The creature has been described as an enormous, ghostly white moose, 10-15 feet tall with formidable antlers. It's said to glow faintly and can appear or disappear at will.
20. Maryland: Chessie
Chessie (to rhyme with Nessie) is Chesapeake Bay's own blurry, camera-shy water monster. Could be an oarfish; could be an alien. Either way, she's been particularly shy since video footage emerged in the 1980s – perhaps because overfishing has devastated the local seafood population.
Sightings of Chessie describe a serpent-like creature with flippers. It said to be 25-40 feet long and swims like a snake to move through the water.
21. Massachusetts: Dover Demon
With its figure-eight-shaped melon head and ability to fuse with rocks, it's pretty clear the Dover Demon is either an alien or an escaped scientific experiment. One of the only mythical creatures to have a shade of eye shadow named after it.
The Dover Demon is described as having rosy orange skin and a large head on a small, stick-like body. It often travels on all fours and has glowing eyes.
22. Michigan: The Michigan Dogman
In 1887, a pair of lumberjacks chased a dog into a corner and poked it with a stick – at which point the creature stood up on its hind legs, showing itself to in fact be a kind of man-dog, or dogman if you like. Like all good boys, the dogman was perfectly peaceful; but the woodsmen ran away in terror all the same.
They described what was to become known as The Michigan Dogman, as a seven-foot tall, blue-eyed canine-like animal with the torso of a man and a fearsome howl that sounds like a human scream.
23. Minnesota: Wendigo
Look away! Not only is the Wendigo a human-eater (possibly having been cursed into its monster status for having performed an act of cannibalism while still relatively normal-looking) but even a glance at this creature can bring death.
Wendigo is described as being gaunt to the point of emaciation, its skin pulled tightly over its protruding bones. It's ash-gray and gives off a disturbing odor of decay and decomposition.
24. Mississippi: Pascagoula River Aliens
The carrot-headed aliens who visited a pair of night-fishermen on the Pascagoula River in a glowing egg-shaped spaceship may just have been symptoms of the witness' hunger. Or they might have been robots; either way, they've not returned, having apparently been satisfied by the experiments they conducted on the two perfectly sober men.

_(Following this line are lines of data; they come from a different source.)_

(* ===== verification/Payload.v ===== *)
(** * Domain values from untyped data

    The checks the domain types make on values that come from JSON or from the
    rows of a table: what is not of the type is refused before anything else. *)

From stdpp Require Import base tactics list strings gmap.
From Stdlib Require Import ZArith Lia Floats.SpecFloat.
From S2P Require Import Prelude PyFloat PyStr Serialization Config Action.

Open Scope string_scope.
Open Scope list_scope.

(** [require_non_empty] and what follows, on any value. *)
Definition identifier_arg (v : json) (field : string) : res string :=
  match v with JStr s => require_identifier s field | _ => Raise (DomainValidationError field) end.

(** [require_finite] up to the conversion. *)
Definition number_arg (v : json) (field : string) : res float :=
  match v with
  | JInt z => float_of_int z
  | JFloat x => Ok x
  | _ => Raise (DomainValidationError field)
  end.

(** The fields of [Exposure] that may be [None]. *)
Definition monetary_arg (v : option json) : res (option float) :=
  match v with
  | None | Some JNull => Ok None
  | Some v => x ← number_arg v "monetary"; Ok (Some x)
  end.
Definition records_arg (v : option json) : res (option Z) :=
  match v with
  | None | Some JNull => Ok None
  | Some (JInt z) => Ok (Some z)
  | Some _ => Raise (DomainValidationError "records")
  end.

(** [Enum(value)]: the member of a value, or a [ValueError]. *)
Definition enum_of {A} (value : A -> string) (members : list A) (v : json) : res A :=
  match v with
  | JStr s => match List.find (fun m => (value m =? s)%string) members with Some m => Ok m | None => Raise PyValueError end
  | _ => Raise PyValueError
  end.

Definition consequence_of : json -> res ConsequenceClass :=
  enum_of consequence_value [ADVISORY; REVERSIBLE; COMPENSABLE; IRREVERSIBLE].
Definition blast_of : json -> res BlastRadius :=
  enum_of blast_value [BLAST_SINGLE; BLAST_GROUP; BLAST_TENANT; BLAST_GLOBAL].

Definition exposure_of (blast : option json) (monetary records : option json) : res Exposure :=
  b ← blast_of (default (JStr "single") blast);
  m ← monetary_arg monetary;
  _ ← res_opt (fun x => require_non_negative x "monetary") m;
  r ← records_arg records;
  mk_Exposure b m r.

Lemma consequence_back c : consequence_of (JStr (consequence_value c)) = Ok c.
Proof. by destruct c. Qed.
Lemma blast_back b : blast_of (JStr (blast_value b)) = Ok b.
Proof. by destruct b. Qed.
(* ===== verification/Catalogue.v ===== *)
(** * The governed action catalogue and tool registry
      ([glassbox/domain/catalogue.py], [glassbox/domain/tool_registry.py])

    A dict with string keys is a list of pairs with distinct keys, in
    insertion order. *)

From stdpp Require Import base tactics list strings gmap.
From Stdlib Require Import ZArith Lia.
From S2P Require Import Prelude PyFloat PyStr Serialization Sha256 Action Identity.

Open Scope string_scope.
Open Scope list_scope.

Inductive ParameterType := PT_STRING | PT_NUMBER | PT_INTEGER | PT_BOOLEAN.
#[export] Instance ParameterType_eq_dec : EqDecision ParameterType.
Proof. solve_decision. Defined.

Definition parameter_type_value (t : ParameterType) : string :=
  match t with
  | PT_STRING => "string" | PT_NUMBER => "number" | PT_INTEGER => "integer" | PT_BOOLEAN => "boolean"
  end.

Definition type_accepts (t : ParameterType) (value : pyval) : bool :=
  match value with
  | PBool _ => match t with PT_BOOLEAN => true | _ => false end
  | PStr _ => match t with PT_STRING => true | _ => false end
  | PInt _ => match t with PT_NUMBER | PT_INTEGER => true | _ => false end
  | PFloat _ => match t with PT_NUMBER => true | _ => false end
  | _ => false
  end.

(** [d.get(key)] and [key in d]. *)
Fixpoint dict_get (d : list (string * pyval)) (key : string) : option pyval :=
  match d with
  | [] => None
  | (k, v) :: d' => if (k =? key)%string then Some v else dict_get d' key
  end.

(** [require_non_negative] on an [int]: [float(value)] overflows above the
    largest double. *)
Definition require_non_negative_int (z : Z) (field : string) : res float :=
  x ← float_of_int z;
  require_non_negative x field.

Record ParameterField := {
  pf_name : string;
  pf_type : ParameterType;
  pf_required : bool;
  pf_max_length : option Z
}.

Definition mk_ParameterField (name : string) (type : ParameterType) (required : bool)
    (max_length : option Z) : res ParameterField :=
  name ← require_identifier name "name";
  _ ← match max_length with
      | None => Ok tt
      | Some n =>
          _ ← raise_if (negb (bool_decide (type = PT_STRING))) (DomainValidationError "max_length");
          _ ← require_non_negative_int n "max_length";
          Ok tt
      end;
  Ok {| pf_name := name; pf_type := type; pf_required := required; pf_max_length := max_length |}.

Definition violation (f : ParameterField) (parameters : list (string * pyval)) : option string :=
  match dict_get parameters (pf_name f) with
  | None =>
      if pf_required f then Some ("required parameter " +:+ str_repr (pf_name f) +:+ " is missing")
      else None
  | Some value =>
      if negb (type_accepts (pf_type f) value)
      then Some ("parameter " +:+ str_repr (pf_name f) +:+ " must be of type " +:+
                 parameter_type_value (pf_type f))
      else match pf_max_length f, value with
           | Some n, PStr s =>
               if (n <? Z.of_nat (String.length s))%Z
               then Some ("parameter " +:+ str_repr (pf_name f) +:+ " exceeds max_length=" +:+ str_of_int n)
               else None
           | _, _ => None
           end
  end.

Definition parameter_field_as_evidence (f : ParameterField) : pyval :=
  pdict [("name", PStr (pf_name f)); ("type", PStr (parameter_type_value (pf_type f)));
         ("required", PBool (pf_required f)); ("max_length", p_opt PInt (pf_max_length f))].

(** ** Exposure rules *)

Record ExposureRule := {
  er_blast_radius : BlastRadius;
  er_monetary_field : option string;
  er_records_field : option string
}.
Lemma chain_ok_app l1 l2 seq prev :
  chain_ok (l1 ++ l2) seq prev <->
  chain_ok l1 seq prev /\ chain_ok l2 (seq + Z.of_nat (length l1)) (end_mac l1 prev).
Proof.
  revert seq prev. induction l1 as [|s l1 IH]; intros seq prev.
  - cbn. rewrite Z.add_0_r. unfold end_mac. cbn. tauto.
  - cbn [app chain_ok length]. rewrite IH, end_mac_cons.
    replace (seq + 1 + Z.of_nat (length l1))%Z with (seq + Z.of_nat (Datatypes.S (length l1)))%Z by lia.
    tauto.
Qed.

(** The walk accepts exactly the authentic, contiguous chains. *)
Lemma walk_complete chain seq prev n :
  chain_ok chain seq prev ->
  walk payload_of signer chain seq prev n = Ok (WalkDone, n + Z.of_nat (length chain))%Z.
Proof.
  revert seq prev n. induction chain as [|s l IH]; intros seq prev n.
  - intros _. cbn [walk length]. do 2 f_equal. lia.
  - intros (Hs & Hp & (p & Hpay & Hver) & Hl). cbn [walk].
    rewrite Hs, Z.eqb_refl. cbn [negb]. rewrite bool_decide_eq_true_2 by done. cbn [negb].
    rewrite Hs in Hpay. rewrite Hpay. cbn [mbind res_bind]. rewrite Hver, IH by done.
    do 2 f_equal. cbn [length]. lia.
Qed.

Lemma walk_sound chain seq prev n m :
  walk payload_of signer chain seq prev n = Ok (WalkDone, m) -> chain_ok chain seq prev.
Proof.
  revert seq prev n. induction chain as [|s l IH]; intros seq prev n; [done|]. cbn [walk chain_ok].
  destruct (Z.eqb_spec (st_seq s) seq) as [Hs|]; cbn [negb]; [|done].
  case_bool_decide as Hp; cbn [negb]; [|done]. intros Hw.
  apply bind_ok in Hw as (p & Hpay & Hw).
  destruct (signer_verify _ _ _ _) as [[]|[]] eqn:Hv; try done.
  split_and!; try done; [by exists p|]. by eapply IH.
Qed.
(** [_SEAL_SEGMENT]. *)
Definition seal_segment (s : segment_row) (before_seq : Z) (anchor : bytes) (db_now : Z) : segment_row :=
  {| sr_tenant_id := sr_tenant_id s; sr_opened_at := sr_opened_at s; sr_first_seq := before_seq;
     sr_last_seq := sr_last_seq s; sr_last_hash := sr_last_hash s; sr_purged_before_seq := before_seq;
     sr_sealed_at := Some (default db_now (sr_sealed_at s)); sr_merkle_root := Some anchor;
     sr_worm_anchor_id := sr_worm_anchor_id s; sr_retention := sr_retention s;
     sr_outcome_last_seq := sr_outcome_last_seq s; sr_outcome_last_hash := sr_outcome_last_hash s |}.

Definition seal_and_purge_body (db : Db) (db_now : Z) (segment_id : string) (before_seq : Z) : res (Z * Db) :=
  match db_segments db !! segment_id, anchor_before db segment_id before_seq with
  | None, _ | Some _, None => Ok (0%Z, db)
  | Some s, Some anchor =>
      let s' := seal_segment s before_seq anchor db_now in
      let '(n, db') := delete_purged db segment_id before_seq in
      _ ← raise_if (negb (segment_checks s')) (PyException "CheckViolation");
      Ok (n, with_segment db' segment_id s')
  end.

Definition pg_seal_and_purge (f : fault) (db : Db) (db_now : Z) (segment_id : string) (before_seq : Z)
    : res Z * Db :=
  transaction f (seal_and_purge_body db db_now segment_id before_seq) db.

Definition pg_segment_state (f : fault) (db : Db) (segment_id : string) : res (option EvidenceSegment) :=
  row ← reading f EvidenceWriteError (db_segments db !! segment_id);
  match row with
  | None => Ok None
  | Some s =>
      let rt := sr_retention s in
      segment ← mk_EvidenceSegment segment_id (sr_tenant_id s) (as_epoch (sr_opened_at s)) (sr_first_seq s)
        (as_epoch ∘ rt_sealed_at <$> rt) (rt_sealed_last_seq <$> rt) (rt_merkle_root <$> rt)
        (rt_seal_signature <$> rt) (rt_worm_anchor_id <$> rt);
      Ok (Some segment)
  end.
Lemma drain_lands max_batches : forall c batch_size n k total,
  landed c n k -> (1 <= batch_size)%Z -> length log - n < max_batches ->
  let '(r, c') := run_until_drained c batch_size max_batches total in
  is_ok r = true /\ landed c' (length log) (length log).
Proof.
  induction max_batches as [|fuel IH]; intros c batch_size n k total Hl Hb Hfuel; [lia|]. cbn [run_until_drained].
  pose proof (step_lands NoCrash c batch_size n k Hl Hb) as Hstep.
  assert (Hnone : (poll_and_land NoCrash c batch_size).1 <> None).
  { unfold poll_and_land. destruct (poll _ _ _) as [[[|]|] ?]; try done. by destruct (append_batch _ _ _). }
  destruct (poll_and_land NoCrash c batch_size) as [[[[events inserted]|]|] c']; [|done|done].
  destruct Hstep as [-> Hl']. pose proof (ld_order _ _ _ Hl) as Hord.
  destruct (Z.eqb_spec (Z.of_nat (length (take (Z.to_nat batch_size) (drop n log)))) 0) as [E|E].
  - split; [done|]. rewrite length_take, length_drop in E.
    assert (n = length log) as -> by lia. assert (k = length log) as -> by lia.
    rewrite length_take, length_drop in Hl'. replace (length log - length log) with 0 in Hl' by lia.
    rewrite Nat.min_0_r, Nat.add_0_r, Nat.max_id in Hl'. done.
  - eapply IH; [exact Hl'|done|]. rewrite length_take, length_drop in *. lia.
Qed.

Lemma crashing_lands crashes : forall c batch_size n k,
  landed c n k -> (1 <= batch_size)%Z -> exists n' k', landed (run_crashing c batch_size crashes) n' k'.
Proof.
  induction crashes as [|x rest IH]; intros c batch_size n k Hl Hb; [eauto|]. cbn [run_crashing].
  pose proof (step_lands x c batch_size n k Hl Hb) as Hstep. unfold run_once.
  destruct (poll_and_land x c batch_size) as [[[[events inserted]|]|] c']; cbn [snd]; [|done|].
  - destruct Hstep as [_ Hl']. by eapply IH.
  - destruct Hstep as (k' & _ & Hl'). by eapply IH.
Qed.

(** With a source that answers by the checkpoint alone, as a list of events does
    and the replication slot of [PgCdc] does not, whatever runs of the
    consumer came before - each of them finished, or stopped after the poll, or
    stopped after the write and before the checkpoint - a run that drains the
    source ends, and then the Bronze table holds the rows of the log, every one
    of them and each once. *)
Theorem cdc_lands_exactly_once c batch_size crashes max_batches :
  source (cc_source c) -> cc_bronze c = w -> cc_stream c = stream -> cc_checkpoints c !! stream = None ->
  table_rows (cc_lake c) (bw_table_path w) = None -> (1 <= batch_size)%Z -> length log < max_batches ->
  let '(r, c') := run_until_drained (run_crashing c batch_size crashes) batch_size max_batches 0 in
  is_ok r = true /\ default [] (table_rows (cc_lake c') (bw_table_path w)) ≡ₚ log.
Proof.
  intros Hs Hw Hst Hcp Hrows Hb Hmax.
  assert (landed c 0 0) as Hl by (constructor; try done; [by rewrite Hrows|lia]).
  destruct (crashing_lands crashes c batch_size 0 0 Hl Hb) as (n & k & Hl').
  pose proof (drain_lands max_batches _ batch_size n k 0 Hl' Hb ltac:(lia)) as Hd.
  destruct (run_until_drained _ _ _ _) as [r c']. destruct Hd as [Hok [_ _ _ _ Hr _]]. split; [done|].
  by rewrite firstn_all in Hr.
Qed.
End exactly_once.

(** ** A source that gives every event out once *)

Section consuming.
Context {S T : Type} `{ChangeEventSource S} `{DeltaLaws T}.
Variable log : list row.
Variable w : DeltaBronzeWriter.
Variable stream : string.
Hypothesis has_decisions : Forall (fun r => is_Some (text_of "decision_id" r)) log.
Hypothesis decisions_distinct : NoDup (map (text_of "decision_id") log).
Hypothesis fits_schema : Forall (fun r => project (bw_schema w) r = r) log.

(** A checkpoint that one of the first [n] events set. *)
Definition earlier (n : nat) (checkpoint : option string) : Prop :=
  checkpoint = None \/ exists i r, i < n /\ log !! i = Some r /\ checkpoint = text_of "cdc_lsn" r.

The fishermen claimed they heard a "zipping" sound and saw a glowing object hovering above the ground. Then three robot like aliens, that were just over five feet tall, exited from the craft.
25. Missouri: Momo
If it wasn't for his three-toed footprint, it would be easy to mistake this hairy, stinky, sandwich-stealing hominid for somebody's dad. Other than picnic-disruption, 'Momo' seems to be fairly harmless.
Local reports describe Momo as a foul-smelling hairy monster that leaves three toed footprints. According to witnesses, the creature seemed to have no neck and was six to seven feet tall. Its face was hidden in a mass of hair.
26. Montana: Shunka Warak'in
Disclaimer: this monster is actually real. Whether it's a monster or not is up for debate, but a 19th-century rancher killed and mounted the wolf-like thing which had pestered local natives for generations. Today, the owner of the stuffed creature refuses to have Shunka Warak'in ( meaning "carries off dogs") DNA-tested, so what the monster truly is remains a mystery.
Witnesses who got a good look at Shunka Warak'in described it as being nearly black, with high shoulders and a back that sloped downward much like a hyena.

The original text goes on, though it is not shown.